Each line below from the one containing "(** The state" through the one containing "Definition all_edges (P" should be output exactly as it stands, and no other line should appear.

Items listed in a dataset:
▬▬▬▬▬▬▬▬▬▬
(** * Smart PDF Redactor: match resolution, redaction merging, entity masking

    A shallow embedding of the algorithmic core of [redaaction.py]:
    - [UltraPrecisionRedactor.get_word_level_boundaries],
      [get_character_level_boundaries], [find_ultra_precise_matches] and
      [apply_ultra_precise_redaction];
    - [PIIDetector.detect_entities], [is_available] and [mask_entities].

    Modelling conventions.
    - A Python [str] is a [list ascii]; [str.lower], [str.find], [in],
      [str.split], [str.join] and [str.strip] are given for ASCII text.
    - A Python [float] coordinate is an exact rational [Q]: the development
      idealises rounding away.  An interpolated character cell is
      related to the code by its formula; no statement asserts that such
      cells are adjacent or lie inside the word's box, which holds of the
      code up to rounding only.
    - [fitz.Rect] (PyMuPDF) is a record of four coordinates; its constructor
      stores the coordinates as given (it does not normalise them).
    - A [try ... except] whose body cannot raise on well-typed input is
      modelled by its body. *)

From Stdlib Require Import Ascii String List Bool Arith ZArith QArith Qminmax.
From Stdlib Require Import Lia Lqa Permutation.
Import ListNotations.

(** ** Python strings *)

Module PyStr.

Definition str := list ascii.

Definition of_string (s : string) : str := list_ascii_of_string s.

Definition eqb (a b : str) : bool :=
  if list_eq_dec ascii_dec a b then true else false.

Definition is_upper (c : ascii) : bool :=
  let n := nat_of_ascii c in (65 <=? n) && (n <=? 90).

Definition is_lower (c : ascii) : bool :=
  let n := nat_of_ascii c in (97 <=? n) && (n <=? 122).

Definition lower_char (c : ascii) : ascii :=
  if is_upper c then ascii_of_nat (nat_of_ascii c + 32) else c.

Definition upper_char (c : ascii) : ascii :=
  if is_lower c then ascii_of_nat (nat_of_ascii c - 32) else c.

(** [s.lower()] *)
Definition lower (s : str) : str := map lower_char s.
(** * orchestra-imap: a shallow embedding of the IMAP proxy server

    The development follows the server's source: the body-structure walker
    [extractPdfAttachments], the fallback locator [findPdfParts], the
    [/search] and [/search-stream] scan loops, the [/attachment] retry
    loop, the handlers [/test], [/search-text], [/mailbox-stats] and
    [/message], and [decodeContent].  The repository holds the server twice: the current one, with
    resumable streaming and the retried download, and the earlier
    [src/index.js], whose walker numbers parts differently; that walker is
    [Mime.Legacy].

    Modelling choices:
    - numbers that the handlers count, compare and add are integers ([Z], or
      [nat] for a length); [daysBack] is a whole number of days and a date
      is its day number;
    - strings are [string], kept as the bytes of their UTF-8 encoding; the
      text that [/attachment] reads from a payload is decoded as
      [toString('utf-8')] decodes it, an ill-formed part replaced by U+FFFD,
      while [toLowerCase] changes the 7-bit letters only;
    - a field that may be [undefined] or [null] is an [option];
    - the mail client is a collaborator: what each of its calls returns or
      throws is an input of the handlers;
    - a handler's writes ([res.json], [sendEvent], [console.log], the
      back-off delay) are returned as values, in the order of the writes;
      a log line is kept by template, with the values it interpolates;
    - the event fields computed from the wall clock or in floating point
      ([estimatedPdfs], [percentComplete], [etaSeconds], [emailsPerSecond])
      are left out. *)

From Stdlib Require Import ZArith List String Ascii Bool Lia Arith.
From Stdlib Require Import DecimalString.
From Stdlib Require Strings.Byte DecimalNat.
From Stdlib Require Import Sorted Permutation.
Import ListNotations.

Local Open Scope string_scope.
Local Open Scope list_scope.

(** ** JavaScript helpers *)

Module JS.

(** [a || b] on a possibly-undefined string: the empty string is falsy. *)
Definition orElse (a : option string) (b : string) : string :=
  match a with
  | Some (String c r) => String c r
  | _ => b
  end.
(** The loop of [loop_grid] with a measured resistor and an op-amp of
    role [t] in place of the capacitor and the CCCS. *)
Definition opamp_grid (t : component) : grid :=
  mk_grid 2 2
    (fun _ j => match j with
                | 0 => sample_edge_of TYPE_VOLTAGE_SOURCE MEAS_TYPE_NONE (-1) 0
                | _ => sample_edge_of TYPE_RESISTOR MEAS_TYPE_VOLTAGE 0 0
                end)
    (fun i _ => match i with
                | 0 => sample_edge_of t MEAS_TYPE_NONE (-1) 0
                | _ => sample_edge_of TYPE_RESISTOR MEAS_TYPE_NONE (-1) 0
                end).

Definition opamp_circuit (t : component) : circuit :=
  built (Circuit 11 (opamp_grid t) false false) no_circuit.

(** The text of [spice_str], or the empty text when the generator raised. *)
Definition spice_text (o : outcome spice_state) : string :=
  match o with
  | Ok st => spice_str st
  | _ => EmptyString
  end.

Definition text_of_lines (lines : list string) : string :=
  String.concat newline lines.

(** The comment and the single device line of the op-amp fallback. *)
Definition fallback_text (annotate : bool) (br : branch) : string :=
  ("* Fallback: Simple op-amp (should be integrator)" ++ newline
   ++ "E" ++ str (label_num br) ++ " " ++ str (br_n2 br) ++ " 0 0 " ++ str (br_n1 br)
   ++ " " ++ (if annotate then str (br_value br) else "Ad") ++ newline)%string.

Definition fallback_warning (br : branch) : string :=
  ("Warning: Non-integrator op-amp type "
   ++ str (Z.of_nat (component_code (br_type br)))
   ++ " found in SPICE generation")%string.

Definition inverting_branch : branch :=
  mk_branch 1 2 TYPE_OPAMP_INVERTING 1 5 UNIT_MODE_1 MEAS_TYPE_NONE (-1) true 0 0.

(** ** Notions used to reason about the flood fill *)

Definition vis_at (vis : visited_map) (c : cell) : bool := vis (fst c) (snd c).

(** Number of junctions of the grid not visited yet. *)
Definition unvisited (g : grid) (vis : visited_map) : nat :=
  List.length (filter (fun c => negb (vis_at vis c)) (cells g)).

(** [vis'] extends [vis] by exactly the junctions of [new], which lie in
    the grid and satisfy [R]. *)
Definition grows (g : grid) (R : cell -> Prop) (vis vis' : visited_map) (new : list cell)
    : Prop :=
  (forall c, vis_at vis c = true -> vis_at vis' c = true) /\
  (forall c, In c new -> vis_at vis c = false /\ in_grid g c /\ R c) /\
  (forall c, vis_at vis' c = true -> vis_at vis c = true \/ In c new) /\
  (forall c, In c new -> vis_at vis' c = true).

(** Every short link out of [new] ends in a visited junction. *)
Definition closed_in (g : grid) (new : list cell) (vis : visited_map) : Prop :=
  forall c d, In c new -> short_link g c d -> vis_at vis d = true.

Definition closed (g : grid) (vis : visited_map) : Prop :=
  forall c d, vis_at vis c = true -> short_link g c d -> vis_at vis d = true.

(** What [dfs] is shown to do with enough fuel. *)
Definition dfs_correct (fuel : nat) (g : grid) : Prop :=
  forall i j vis comp,
    unvisited g vis < fuel ->
    exists vis' new,
      dfs fuel g i j (vis, comp) = Some (vis', comp ++ new) /\
      grows g (short_path g (i, j)) vis vis' new /\
      closed_in g new vis' /\
      (in_grid g (i, j) -> vis_at vis' (i, j) = true).

(** The state of the outer loop of [_get_grid_nodes] after some rounds. *)
Definition components_inv (g : grid) (vis : visited_map) (comps : list (list cell)) : Prop :=
  closed g vis /\
  (forall c, vis_at vis c = true <-> exists comp, In comp comps /\ In c comp) /\
  (forall comp c d, In comp comps -> In c comp ->
                    in_grid g c /\ (In d comp <-> short_path g c d)) /\
  ForallOrdPairs (fun a b => forall c, In c a -> ~ In c b) comps.

(** A 2 x 2 loop whose left vertical edge is an unmeasured short. *)
Definition shorted_grid : grid :=
  mk_grid 2 2
    (fun _ j => match j with
                | 0 => sample_edge_of TYPE_SHORT MEAS_TYPE_NONE (-1) 0
                | _ => sample_edge_of TYPE_RESISTOR MEAS_TYPE_VOLTAGE 0 0
                end)
    (fun i _ => match i with
                | 0 => sample_edge_of TYPE_VOLTAGE_SOURCE MEAS_TYPE_NONE (-1) 0
                | _ => sample_edge_of TYPE_RESISTOR MEAS_TYPE_NONE (-1) 0
                end).

(** ** Notions used to reason about the sampler *)

(** [P] holds of the edge at every position. *)
Definition all_edges (P : edge -> Prop) (g : grid) : Prop :=
  forall p, P (get_edge g p).

(** A dependent source carries no measurement request. *)
Definition unmeasured_if_dependent (e : edge) : Prop :=
  is_dependent (comp_type e) = true ->
  comp_measure e = MEAS_TYPE_NONE /\ comp_measure_label e = (-1)%Z.

(** Only open edges are absent. *)
Definition absent_only_if_open (e : edge) : Prop :=
  has_edge e = false -> comp_type e = TYPE_OPEN.

(** [p0] is the one position of the grid that holds a voltage source. *)
Definition only_source_at (g : grid) (p0 : pos) : Prop :=
  In p0 (positions g) /\
  forall q, In q (positions g) ->
            (comp_type (get_edge g q) = TYPE_VOLTAGE_SOURCE <-> q = p0).

(** [g'] has the size of [g], and [R] relates the edges of [g] and [g']
    position by position. *)
Definition related (R : edge -> edge -> Prop) (g g' : grid) : Prop :=
  dim_m g' = dim_m g /\ dim_n g' = dim_n g /\
  forall p, R (get_edge g p) (get_edge g' p).
Lemma ComputeZ_accumulator_witness :
  exists zv,
    ComputeZ 0 1 2 Example.publicData2 [[3; 0]; [4; 0]; [12; 0]]%Z
    = Some (3, [[3; 0]; [4; 0]; [12; 0]]%Z ++ [zv]) /\
    length zv = 2 /\ zv !! 0 = Some Fr.one.
Proof.
  destruct (ComputeZ_accumulator Example.publicData2 0 1 2
              [3; 0]%Z [4; 0]%Z [12; 0]%Z [[3; 0]; [4; 0]; [12; 0]]%Z)
    as (zv & Hrun & Hlen & H0 & _);
    [ simpl; lia | reflexivity | reflexivity | reflexivity
    | simpl; lia | simpl; lia | simpl; lia
    | simpl; lia | simpl; lia | simpl; lia | ].
  exists zv. split; [exact Hrun|]. split; [exact Hlen | exact H0].
Defined.

(** X3: given the three wires, [ComputeZ] panics exactly when the domain
    has no point or one of the wires or of [LS1], [LS2], [LS3] has fewer
    than [n-1] entries. *)
Theorem ComputeZ_panics_iff {BOP OP} (pd : PublicRaw BOP OP) (l r o : slice)
    (lv rv ov : list fr) (st : store) :
  let n := Cardinality (DomainNum pd) in
  st !! l = Some lv -> st !! r = Some rv -> st !! o = Some ov ->
  (ComputeZ l r o pd st = None
   <-> n = 0 \/ length lv < n - 1 \/ length rv < n - 1 \/ length ov < n - 1
       \/ length (LS1 pd) < n - 1 \/ length (LS2 pd) < n - 1
       \/ length (LS3 pd) < n - 1).
Proof.
  intros n Hl Hr Ho. split.
  - intros Hnone.
    destruct (decide (n = 0)) as [|Hn]; [by left|].
    destruct (decide (length lv < n - 1)); [tauto|].
    destruct (decide (length rv < n - 1)); [tauto|].
    destruct (decide (length ov < n - 1)); [tauto|].
    destruct (decide (length (LS1 pd) < n - 1)); [tauto|].
    destruct (decide (length (LS2 pd) < n - 1)); [tauto|].
    destruct (decide (length (LS3 pd) < n - 1)); [tauto|].
    rewrite (ComputeZ_spec pd l r o lv rv ov st) in Hnone;
      [discriminate | fold n; lia | done | done | done | fold n; lia..].
  - intros [H0|[H|[H|[H|H]]]].
    + by apply ComputeZ_empty_domain_panics.
    + eapply ComputeZ_short_wire; [done..|]. fold n. tauto.
    + eapply ComputeZ_short_wire; [done..|]. fold n. tauto.
    + eapply ComputeZ_short_wire; [done..|]. fold n. tauto.
    + by apply ComputeZ_short_sequence.
Qed.

Lemma ComputeZ_panics_iff_witness :
  ComputeZ 0 1 2 Example.publicData2 [[]; [4; 0]; [12; 0]]%Z = None.
Proof.
  apply (proj2 (ComputeZ_panics_iff Example.publicData2 0 1 2
                  [] [4; 0]%Z [12; 0]%Z [[]; [4; 0]; [12; 0]]%Z
                  eq_refl eq_refl eq_refl)).
  right. left. simpl. lia.
Defined.

(** ** [evaluateCosets] *)

(** X5: with a result buffer of [4n] entries, [evaluateCosets] returns;
    it changes [res] and no other slice that existed before the call.
    With [p] the first [n] coefficients of [poly], followed by zeros up to
    [n] entries, [res] holds at [4i] entry [i] of the bit-reversed result
    of two successive FFTs of [p] (on the cosets 1, then 5), at [4i+1] the
    same for the cosets 3, then 7, and at both [4i+2] and [4i+3] entry [i]
    of the bit-reversed [p] itself. *)
Theorem evaluateCosets_result (poly : list fr) (res : slice) (d : Domain)
    (old : list fr) (st : store) :
  let n := Cardinality d in
  let p := take n poly ++ replicate (n - length poly) Fr.zero in
  st !! res = Some old -> length old = 4 * n ->
  exists st' out,
    evaluateCosets poly res d st = Some (tt, st') /\
    st' !! res = Some out /\ length out = 4 * n /\
    (forall s, s < length st -> s <> res -> st' !! s = st !! s) /\
    forall i, i < n ->
      out !! (4 * i) = Some (at0 (BitReverse (FFT d (FFT d p 1) 5)) i) /\
      out !! (4 * i + 1) = Some (at0 (BitReverse (FFT d (FFT d p 3) 7)) i) /\
      out !! (4 * i + 2) = Some (at0 (BitReverse p) i) /\
      out !! (4 * i + 3) = Some (at0 (BitReverse p) i).
Proof.
  intros n p Hres Hold.
  assert (Hlt : res < length st) by (by eapply lookup_lt_Some).
  exists (<[res := cosetEvals poly d]> (st ++ cosetTemps poly d)),
         (cosetEvals poly d).
  split; [by eapply evaluateCosets_spec|].
  split; [apply list_lookup_insert_eq; rewrite length_app; lia|].
  split; [apply length_cosetEvals|].
  split.
  { intros s Hs Hne. rewrite list_lookup_insert_ne by done.
    by apply lookup_app_l. }
  intros i Hi.
  assert (Hp : padded poly d = p) by apply padded_take.
  unfold cosetEvals.
  replace (4 * i) with (4 * i + 0) at 1 by lia.
  rewrite !interleave4_lookup by (fold n; lia).
  unfold cosetTemps. rewrite Hp.
  repeat split; reflexivity.
Qed.

Lemma evaluateCosets_result_witness :
  exists st' out,
    evaluateCosets [0; 1]%Z 0 Example.d2 [replicate 8 Fr.zero]
    = Some (tt, st') /\
    st' !! 0 = Some out /\
    out !! 2 = Some 0%Z /\ out !! 3 = Some 0%Z.
Proof.
  destruct (evaluateCosets_result [0; 1]%Z 0 Example.d2 (replicate 8 Fr.zero)
              [replicate 8 Fr.zero])
    as (st' & out & Hrun & Hout & _ & _ & Hv); [reflexivity | reflexivity |].
  exists st', out. split; [exact Hrun|]. split; [exact Hout|].
  destruct (Hv 0) as (_ & _ & H2 & H3); [simpl; lia|].
  split; [exact H2 | exact H3].
Defined.

(** ** [evalIDCosets] *)

(** X6: [evalIDCosets] panics exactly on a domain without points (it writes
    [id[0]]). *)
Theorem evalIDCosets_panics_iff {BOP OP} (pd : PublicRaw BOP OP) (st : store) :
  evalIDCosets pd st = None <-> Cardinality (DomainNum pd) = 0.
Proof.
  split.
  - intros Hnone. destruct (Cardinality (DomainNum pd)) eqn:E; [done|].
    rewrite evalIDCosets_spec in Hnone by lia. discriminate.
  - apply evalIDCosets_empty_panics.
Qed.

(** X7: over a non-empty domain [evalIDCosets] returns three fresh slices of
    [4n] entries and changes nothing else.  At every extended point [4i+j]
    the first holds [id = Generator^i * FinerGenerator^(2j+1)] and the
    second [id * Shifter[0]]. *)
Theorem evalIDCosets_identity {BOP OP} (pd : PublicRaw BOP OP) (st : store) :
  let d := DomainNum pd in
  let n := Cardinality d in
  0 < n ->
  exists idv uidv uuidv,
    evalIDCosets pd st
    = Some ((length st, length st + 1, length st + 2),
            st ++ [idv; uidv; uuidv]) /\
    length idv = 4 * n /\ length uidv = 4 * n /\ length uuidv = 4 * n /\
    forall i j, i < n -> j < 4 ->
      idv !! (4 * i + j)
      = Some ((Generator d ^ Z.of_nat i
               * FinerGenerator d ^ Z.of_nat (2 * j + 1)) mod Fr.q)%Z /\
      uidv !! (4 * i + j)
      = Some ((Generator d ^ Z.of_nat i
               * FinerGenerator d ^ Z.of_nat (2 * j + 1)
               * fst (Shifter pd)) mod Fr.q)%Z.
Proof.
  intros d n Hn. subst n d.
  exists (idAfter (DomainNum pd) (Cardinality (DomainNum pd))),
         (uidAfter pd (Cardinality (DomainNum pd))),
         (uuidAfter pd (Cardinality (DomainNum pd))).
  split; [by apply evalIDCosets_spec|].
  split; [by apply length_idAfter|].
  split; [by apply length_uidAfter|].
  split; [apply length_uuidAfter|].
  intros i j Hi Hj. split.
  - rewrite at0_lookup by (rewrite length_idAfter; lia).
    by rewrite idAfter_point.
  - rewrite at0_lookup by (rewrite length_uidAfter; lia).
    rewrite uidAfter_point, idAfter_point by done.
    by rewrite Fr_mul_mod_l.
Qed.

Lemma evalIDCosets_identity_witness :
  exists idv uidv uuidv,
    evalIDCosets Example.publicData2 []
    = Some ((0, 1, 2), [idv; uidv; uuidv]) /\
    length idv = 8 /\ length uidv = 8 /\ length uuidv = 8.
Proof.
  destruct (evalIDCosets_identity Example.publicData2 [])
    as (idv & uidv & uuidv & Hrun & Hi & Hu & Huu & _); [simpl; lia|].
  exists idv, uidv, uuidv. split; [exact Hrun|].
  split; [exact Hi|]. split; [exact Hu | exact Huu].
Defined.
▬▬▬▬▬▬▬▬▬▬
**RESULT OF THIS TASK**:
(** The state of the outer loop of [_get_grid_nodes] after some rounds. *)
Definition components_inv (g : grid) (vis : visited_map) (comps : list (list cell)) : Prop :=
  closed g vis /\
  (forall c, vis_at vis c = true <-> exists comp, In comp comps /\ In c comp) /\
  (forall comp c d, In comp comps -> In c comp ->
                    in_grid g c /\ (In d comp <-> short_path g c d)) /\
  ForallOrdPairs (fun a b => forall c, In c a -> ~ In c b) comps.

(** A 2 x 2 loop whose left vertical edge is an unmeasured short. *)
Definition shorted_grid : grid :=
  mk_grid 2 2
    (fun _ j => match j with
                | 0 => sample_edge_of TYPE_SHORT MEAS_TYPE_NONE (-1) 0
                | _ => sample_edge_of TYPE_RESISTOR MEAS_TYPE_VOLTAGE 0 0
                end)
    (fun i _ => match i with
                | 0 => sample_edge_of TYPE_VOLTAGE_SOURCE MEAS_TYPE_NONE (-1) 0
                | _ => sample_edge_of TYPE_RESISTOR MEAS_TYPE_NONE (-1) 0
                end).

(** ** Notions used to reason about the sampler *)

(** [P] holds of the edge at every position. *)
Definition all_edges (P : edge -> Prop) (g : grid) : Prop :=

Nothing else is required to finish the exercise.